Records to use Block Start
(** C9, as the code has it: a payload of six strings passes validation
    whatever the strings are, empty ones included, and the handler goes on
    to hash the password; neither the schema nor the handler looks at the
    content of a field.  What happens then is for the collaborators to
    decide: the call ends in the refusal of the hashing context if that
    refuses the password, in the encoding error of the database driver if
    the row cannot be encoded, in the uniqueness violation if the username
    or the email is taken, and succeeds otherwise, the record with the
    submitted strings being handed to the session whenever the password
    was hashed; with an empty table, six empty strings register like any
    others that are hashed and encoded. *)
Theorem any_strings_accepted u e f l p r w :
  let body := payload u e f l p r in
  let req := {| username := u; email := e; first_name := f;
                last_name := l; password := p; role := r |} in
  let row := registration_row req (bcrypt_string (gensalt (salts_drawn w)) p) in
  let run := post_auth body w in
  validate body = Some req /\
  In (EvHash p) (events run) /\
  (hash_refuses p = false -> In (EvAdd (next_session w) row) (events run)) /\
  outcome run
  = (if hash_refuses p then Raised (refusal p)
     else if negb (row_encodable encodable row) then Raised UnicodeEncodeError
     else if existsb (conflicts row) (users_table w) then Raised IntegrityError
     else Returned PyNone) /\
  (outcome run = Returned PyNone ->
   users_table (world run) = users_table w ++ [row]) /\
  (hash_refuses "" = false ->
   row_encodable encodable
     (registration_row
        {| username := ""; email := ""; first_name := ""; last_name := "";
           password := ""; role := "" |}
        (bcrypt_string (gensalt 0) "")) = true ->
   outcome (post_auth (payload "" "" "" "" "" "") empty_world)
   = Returned PyNone).
Proof.
  intros body req row run.
  assert (Hv : validate body = Some req) by apply validate_payload.
  assert (Hgen : forall body' req' w',
             validate body' = Some req' ->
             let row' := registration_row req'
                           (bcrypt_string (gensalt (salts_drawn w'))
                                          (password req')) in
             let run' := post_auth body' w' in
             In (EvHash (password req')) (events run') /\
             (hash_refuses (password req') = false ->
              In (EvAdd (next_session w') row') (events run')) /\
             outcome run'
             = (if hash_refuses (password req')
                then Raised (refusal (password req'))
                else if negb (row_encodable encodable row')
                     then Raised UnicodeEncodeError
                     else if existsb (conflicts row') (users_table w')
                          then Raised IntegrityError
                          else Returned PyNone) /\
             (outcome run' = Returned PyNone ->
              users_table (world run') = users_table w' ++ [row'])).
  { intros body' req' w' Hv' row' run'.
    destruct (hash_refuses (password req')) eqn:Hr.
    - destruct (post_auth_refused body' req' w' Hv' Hr) as (Ho & He & _).
      fold run' in Ho, He. rewrite Ho, He. repeat split; try discriminate.
      right; left; reflexivity.
    - destruct (post_auth_hashed body' req' w' Hv' Hr) as (_ & _ & Hcase).
      fold run' row' in Hcase. unfold insert_row in Hcase.
      destruct (row_encodable encodable row'); cbn [negb] in *;
        [destruct (existsb (conflicts row') (users_table w'))|];
        destruct Hcase as (Ho & He & Ht); rewrite Ho, He, Ht;
        repeat split; try discriminate;
        first [ right; left; reflexivity
              | right; right; right; left; reflexivity ]. }
  split; [exact Hv|].
  destruct (Hgen body req w Hv) as (H1 & H2 & H3 & H4).
  repeat split; try assumption.
  intros Hempty Henc.
  destruct (Hgen (payload "" "" "" "" "" "") _ empty_world
              (validate_payload "" "" "" "" "" "")) as (_ & _ & H5 & _).
  cbn [password salts_drawn empty_world users_table existsb] in H5.
  by rewrite Hempty, Henc in H5.
Qed.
Records to use Block End
■ **How to complete this task**: From the first line down to the last, give the records again exactly.

■ **Answer**:
(** C9, as the code has it: a payload of six strings passes validation
    whatever the strings are, empty ones included, and the handler goes on
    to hash the password; neither the schema nor the handler looks at the
    content of a field.  What happens then is for the collaborators to
    decide: the call ends in the refusal of the hashing context if that
    refuses the password, in the encoding error of the database driver if
    the row cannot be encoded, in the uniqueness violation if the username
    or the email is taken, and succeeds otherwise, the record with the
    submitted strings being handed to the session whenever the password
    was hashed; with an empty table, six empty strings register like any
    others that are hashed and encoded. *)
Theorem any_strings_accepted u e f l p r w :
  let body := payload u e f l p r in
  let req := {| username := u; email := e; first_name := f;
                last_name := l; password := p; role := r |} in
  let row := registration_row req (bcrypt_string (gensalt (salts_drawn w)) p) in
  let run := post_auth body w in
  validate body = Some req /\
  In (EvHash p) (events run) /\
  (hash_refuses p = false -> In (EvAdd (next_session w) row) (events run)) /\
  outcome run
  = (if hash_refuses p then Raised (refusal p)
     else if negb (row_encodable encodable row) then Raised UnicodeEncodeError
     else if existsb (conflicts row) (users_table w) then Raised IntegrityError
     else Returned PyNone) /\
  (outcome run = Returned PyNone ->
   users_table (world run) = users_table w ++ [row]) /\
  (hash_refuses "" = false ->
   row_encodable encodable
     (registration_row
        {| username := ""; email := ""; first_name := ""; last_name := "";
           password := ""; role := "" |}
        (bcrypt_string (gensalt 0) "")) = true ->
   outcome (post_auth (payload "" "" "" "" "" "") empty_world)
   = Returned PyNone).
Proof.
  intros body req row run.
  assert (Hv : validate body = Some req) by apply validate_payload.
  assert (Hgen : forall body' req' w',
             validate body' = Some req' ->
             let row' := registration_row req'
                           (bcrypt_string (gensalt (salts_drawn w'))
                                          (password req')) in
             let run' := post_auth body' w' in
             In (EvHash (password req')) (events run') /\
             (hash_refuses (password req') = false ->
              In (EvAdd (next_session w') row') (events run')) /\
             outcome run'
             = (if hash_refuses (password req')
                then Raised (refusal (password req'))
                else if negb (row_encodable encodable row')
                     then Raised UnicodeEncodeError
                     else if existsb (conflicts row') (users_table w')
                          then Raised IntegrityError
                          else Returned PyNone) /\
             (outcome run' = Returned PyNone ->
              users_table (world run') = users_table w' ++ [row'])).
  { intros body' req' w' Hv' row' run'.
    destruct (hash_refuses (password req')) eqn:Hr.
    - destruct (post_auth_refused body' req' w' Hv' Hr) as (Ho & He & _).
      fold run' in Ho, He. rewrite Ho, He. repeat split; try discriminate.
      right; left; reflexivity.
    - destruct (post_auth_hashed body' req' w' Hv' Hr) as (_ & _ & Hcase).
      fold run' row' in Hcase. unfold insert_row in Hcase.
      destruct (row_encodable encodable row'); cbn [negb] in *;
        [destruct (existsb (conflicts row') (users_table w'))|];
        destruct Hcase as (Ho & He & Ht); rewrite Ho, He, Ht;
        repeat split; try discriminate;
        first [ right; left; reflexivity
              | right; right; right; left; reflexivity ]. }
  split; [exact Hv|].
  destruct (Hgen body req w Hv) as (H1 & H2 & H3 & H4).
  repeat split; try assumption.
  intros Hempty Henc.
  destruct (Hgen (payload "" "" "" "" "" "") _ empty_world
              (validate_payload "" "" "" "" "" "")) as (_ & _ & H5 & _).
  cbn [password salts_drawn empty_world users_table existsb] in H5.
  by rewrite Hempty, Henc in H5.
Qed.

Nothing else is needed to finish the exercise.